··· EXCERPTED DATA
(** * Hacker News scraper: the extraction-and-ranking pipeline of [scrape.py]

    The script fetches one page, selects the [.titleline] and [.subtext]
    elements, builds a record per pair, keeps the records whose score is
    above 100 and sorts them by score, highest first.  This development
    embeds the pure part of the script ([extract_score], [create_story],
    [create_custom_hn], [sort_stories_by_votes] and the top-level
    statements that select the elements and call them) together with the
    library operations those functions call, and proves the properties
    stated for them. *)

From stdpp Require Import gmap strings list fin_maps.
From Stdlib Require Import ZArith Ascii.

Local Open Scope string_scope.
Local Open Scope list_scope.
Local Open Scope Z_scope.

(** ** Exceptions

    The two exceptions the pipeline can raise: [int] rejects a text
    ([ValueError]) and [subtext[index]] is out of range ([IndexError]).
    Nothing in the script catches either. *)

Inductive exn := ValueError | IndexError.

Inductive result (A : Type) :=
| Ok (a : A)
| Raise (e : exn).
Arguments Ok {A} a.
Arguments Raise {A} e.

#[global] Instance result_ret : MRet result := fun _ a => Ok a.
#[global] Instance result_bind : MBind result := fun _ _ f m =>
  match m with
  | Ok a => f a
  | Raise e => Raise e
  end.

#[global] Instance exn_eq_dec : EqDecision exn.
Proof. solve_decision. Defined.

(** ** The document tree

    A [Tag] is an element as BeautifulSoup's [html.parser] builder holds
    it: its name, its single-valued attributes (a dict), the value of the
    multi-valued [class] attribute (a list), and its children.  A child is
    an element, a text node or a comment. *)

Inductive Tag :=
| mkTag (name : string) (attrs : gmap string string)
        (classes : list string) (contents : list Child)
with Child :=
| CTag (t : Tag)
| CString (s : string)
| CComment (s : string).

Definition name (t : Tag) : string :=
  match t with mkTag n _ _ _ => n end.
Definition attrs (t : Tag) : gmap string string :=
  match t with mkTag _ a _ _ => a end.
Definition classes (t : Tag) : list string :=
  match t with mkTag _ _ c _ => c end.
Definition contents (t : Tag) : list Child :=
  match t with mkTag _ _ _ cs => cs end.

(** The elements below [t], in document order ([Tag.descendants]
    restricted to elements); [t] itself is not among them. *)
Fixpoint descendants (t : Tag) : list Tag :=
  match t with
  | mkTag _ _ _ cs =>
      (fix go (cs : list Child) : list Tag :=
         match cs with
         | [] => []
         | CTag c :: cs' => c :: descendants c ++ go cs'
         | _ :: cs' => go cs'
         end) cs
  end.

(** [Tag.getText()]: the text nodes below [t] joined in document order;
    comments are left out. *)
Fixpoint getText (t : Tag) : string :=
  match t with
  | mkTag _ _ _ cs =>
      (fix go (cs : list Child) : string :=
         match cs with
         | [] => ""
         | CTag c :: cs' => getText c +:+ go cs'
         | CString s :: cs' => s +:+ go cs'
         | CComment _ :: cs' => go cs'
         end) cs
  end.

(** [Tag.find(nm)]: the first element below [t] named [nm], or [None]. *)
Definition find (nm : string) (t : Tag) : option Tag :=
  head (filter (fun d => name d = nm) (descendants t)).

(** [Tag.get(key)]: the attribute's value, or [None] when it is absent. *)
Definition get (key : string) (t : Tag) : option string :=
  attrs t !! key.

(** [Tag.select("." + cls)]: every element below [t] that carries the
    class [cls], in document order. *)
Definition select_class (cls : string) (t : Tag) : list Tag :=
  filter (fun d => cls ∈ classes d) (descendants t).

(** ** Python's [str.replace] and [int]

    Texts are [string]s; a character is read as a code point below 256. *)

(** [s.replace(old, new)] for a non-empty [old]: every occurrence of
    [old], found from the left and not overlapping an earlier one, is
    replaced.  [skip] counts the characters of a matched occurrence that
    are still to be dropped. *)
Fixpoint replace_from (old new : string) (skip : nat) (s : string) : string :=
  match s with
  | EmptyString => ""
  | String c s' =>
      match skip with
      | S k => replace_from old new k s'
      | O =>
          if String.prefix old s
          then new +:+ replace_from old new (String.length old - 1) s'
          else String c (replace_from old new 0 s')
      end
  end.

Definition replace (old new s : string) : string := replace_from old new 0 s.

Definition code (c : ascii) : Z := Z.of_N (N_of_ascii c).

(** The characters [int] skips around the literal: tab, line feed,
    vertical tab, form feed, carriage return and space, and the two
    whitespace characters above 127, U+0085 and U+00A0. *)
Definition is_space (c : ascii) : bool :=
  let n := code c in
  ((9 <=? n) && (n <=? 13)) || (n =? 32) || (n =? 133) || (n =? 160).

Definition digit_value (c : ascii) : option Z :=
  let n := code c in
  if (48 <=? n) && (n <=? 57) then Some (n - 48) else None.

Fixpoint lstrip (s : string) : string :=
  match s with
  | EmptyString => ""
  | String c s' => if is_space c then lstrip s' else s
  end.

(** The run of digits and underscores at the head of [s]: its value, the
    number of digits in it, and what follows it.  [prev] tells that the
    character before was an underscore; two underscores in a row and an
    underscore at the end of the run are rejected. *)
Fixpoint scan_digits (prev : bool) (acc digits : Z) (s : string)
  : option (Z * Z * string) :=
  match s with
  | EmptyString => if prev then None else Some (acc, digits, "")
  | String c s' =>
      match digit_value c with
      | Some d => scan_digits false (10 * acc + d) (digits + 1) s'
      | None =>
          if Ascii.eqb c "_"%char
          then (if prev then None else scan_digits true acc digits s')
          else (if prev then None else Some (acc, digits, s))
      end
  end.

(** The interpreter's default limit on the number of digits of a decimal
    literal that [int] converts. *)
Definition int_max_str_digits : Z := 4300.

(** [int(s)] in base 10: optional whitespace, an optional sign, digits
    with single underscores between them, optional whitespace; [None]
    stands for [ValueError]. *)
Definition int_of_str (s : string) : option Z :=
  let s1 := lstrip s in
  let '(sign, s2) :=
    match s1 with
    | String "+"%char r => (1, r)
    | String "-"%char r => (-1, r)
    | _ => (1, s1)
    end in
  match s2 with
  | String "_"%char _ => None
  | _ =>
      match scan_digits false 0 0 s2 with
      | Some (n, digits, rest) =>
          if digits =? 0 then None
          else match lstrip rest with
               | EmptyString =>
                   if int_max_str_digits <? digits then None
                   else Some (sign * n)
               | String _ _ => None
               end
      | None => None
      end
  end.

Definition int (s : string) : result Z :=
  match int_of_str s with
  | Some n => Ok n
  | None => Raise ValueError
  end.

(** ** The script *)

(** The dict [{"Title": ..., "href": ..., "Score": ...}]. *)
Record Story := mkStory { Title : string; href : string; Score : Z }.

#[global] Instance Story_eq_dec : EqDecision Story.
Proof. solve_decision. Defined.

(** [sorted(l, key=Score, reverse=True)]: a stable sort, highest key
    first.  [insert_desc s l] puts [s] in front of the first record whose
    score is not above its own, so a record inserted later in the fold
    (one that stood earlier in the input) stays ahead of its equals.
    Being stable and descending fixes the result
    ([sorted_by_score_desc_unique]). *)
Fixpoint insert_desc (s : Story) (l : list Story) : list Story :=
  match l with
  | [] => [s]
  | x :: l' =>
      if Score s <? Score x then x :: insert_desc s l' else s :: l
  end.

Definition sorted_by_score_desc (l : list Story) : list Story :=
  foldr insert_desc [] l.

Definition extract_score (subtext_item : Tag) : result Z :=
  let vote := select_class "score" subtext_item in
  match vote with
  | v :: _ => int (replace " points" "" (getText v))
  | [] => Ok 0
  end.

Definition create_story (link subtext_item : Tag) : result (option Story) :=
  let a_tag := find "a" link in
  match a_tag with
  | Some a =>
      match get "href" a with
      | Some h =>
          if bool_decide (h = "") then Ok None
          else
            let title := getText a in
            score ← extract_score subtext_item;
            Ok (if 100 <? score
                then Some {| Title := title; href := h; Score := score |}
                else None)
      | None => Ok None
      end
  | None => Ok None
  end.

Definition sort_stories_by_votes (stories : list Story) : list Story :=
  sorted_by_score_desc stories.

(** [subtext[index]] for an index that is not negative. *)
Definition getitem {A} (l : list A) (index : nat) : result A :=
  match l !! index with
  | Some x => Ok x
  | None => Raise IndexError
  end.

(** The [for index, link in enumerate(links)] loop of [create_custom_hn],
    from position [index] on, with the records appended so far. *)
Fixpoint collect (index : nat) (links subtext : list Tag)
    (filtered_stories : list Story) : result (list Story) :=
  match links with
  | [] => Ok filtered_stories
  | link :: links' =>
      subtext_item ← getitem subtext index;
      story ← create_story link subtext_item;
      collect (S index) links' subtext
        (match story with
         | Some s => filtered_stories ++ [s]
         | None => filtered_stories
         end)
  end.

Definition create_custom_hn (links subtext : list Tag) : result (list Story) :=
  filtered_stories ← collect 0 links subtext [];
  Ok (sort_stories_by_votes filtered_stories).

(** The script's top level, from the parsed page on:
    [soup.select(".titleline")], [soup.select(".subtext")] and the call
    whose result is printed. *)
Definition main_logic (soup : Tag) : result (list Story) :=
  let links := select_class "titleline" soup in
  let subtext := select_class "subtext" soup in
  create_custom_hn links subtext.

(** ** List objects

    [sorted] builds a new list object, where [list.sort] would reorder
    the one it is called on.  To tell the two apart, list objects live in
    a store and are passed by reference. *)

Abbreviation heap := (gmap positive (list Story)).

Definition alloc (h : heap) (l : list Story) : positive * heap :=
  let r := fresh (dom h) in (r, <[r := l]> h).

(** [sort_stories_by_votes] on a reference: reads the list [stories]
    points to and returns a reference to the new, sorted list. *)
Definition sort_stories_by_votes_ref (h : heap) (stories : positive)
  : option (positive * heap) :=
  l ← h !! stories;
  Some (alloc h (sort_stories_by_votes l)).

(** ** Notions the properties are stated with *)

(** Every record is followed by one whose score is not higher. *)
Definition adjacent_desc (l : list Story) : Prop :=
  ∀ i s t, l !! i = Some s → l !! S i = Some t → Score t ≤ Score s.

(** Records of one score [k], in the order the list has them. *)
Definition with_score (k : Z) (l : list Story) : list Story :=
  filter (λ s, Score s = k) l.

(** What one iteration of the loop leaves in the list. *)
Definition kept (acc : list Story) (story : option Story) : list Story :=
  match story with
  | Some s => acc ++ [s]
  | None => acc
  end.

Definition is_digit (c : ascii) : bool :=
  match digit_value c with Some _ => true | None => false end.

Fixpoint drop_digits (s : string) : string :=
  match s with
  | EmptyString => ""
  | String c s' => if is_digit c then drop_digits s' else s
  end.

Fixpoint all_digits (s : string) : bool :=
  match s with
  | EmptyString => true
  | String c s' => is_digit c && all_digits s'
  end.

(** The shape ["<digits> points"]: one or more decimal digits followed by
    the label and nothing else. *)
Definition digits_points_shape (t : string) : bool :=
  match t with
  | EmptyString => false
  | String c _ => is_digit c && String.eqb (drop_digits t) " points"
  end.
······
● WHAT IS EXPECTED
Reproduce the material above exactly, beginning at its first line and ending with the line that holds "above 100 and". Include nothing else.

● ANSWER BOX
(** * Hacker News scraper: the extraction-and-ranking pipeline of [scrape.py]

    The script fetches one page, selects the [.titleline] and [.subtext]
    elements, builds a record per pair, keeps the records whose score is
    above 100 and sorts them by score, highest first.  This development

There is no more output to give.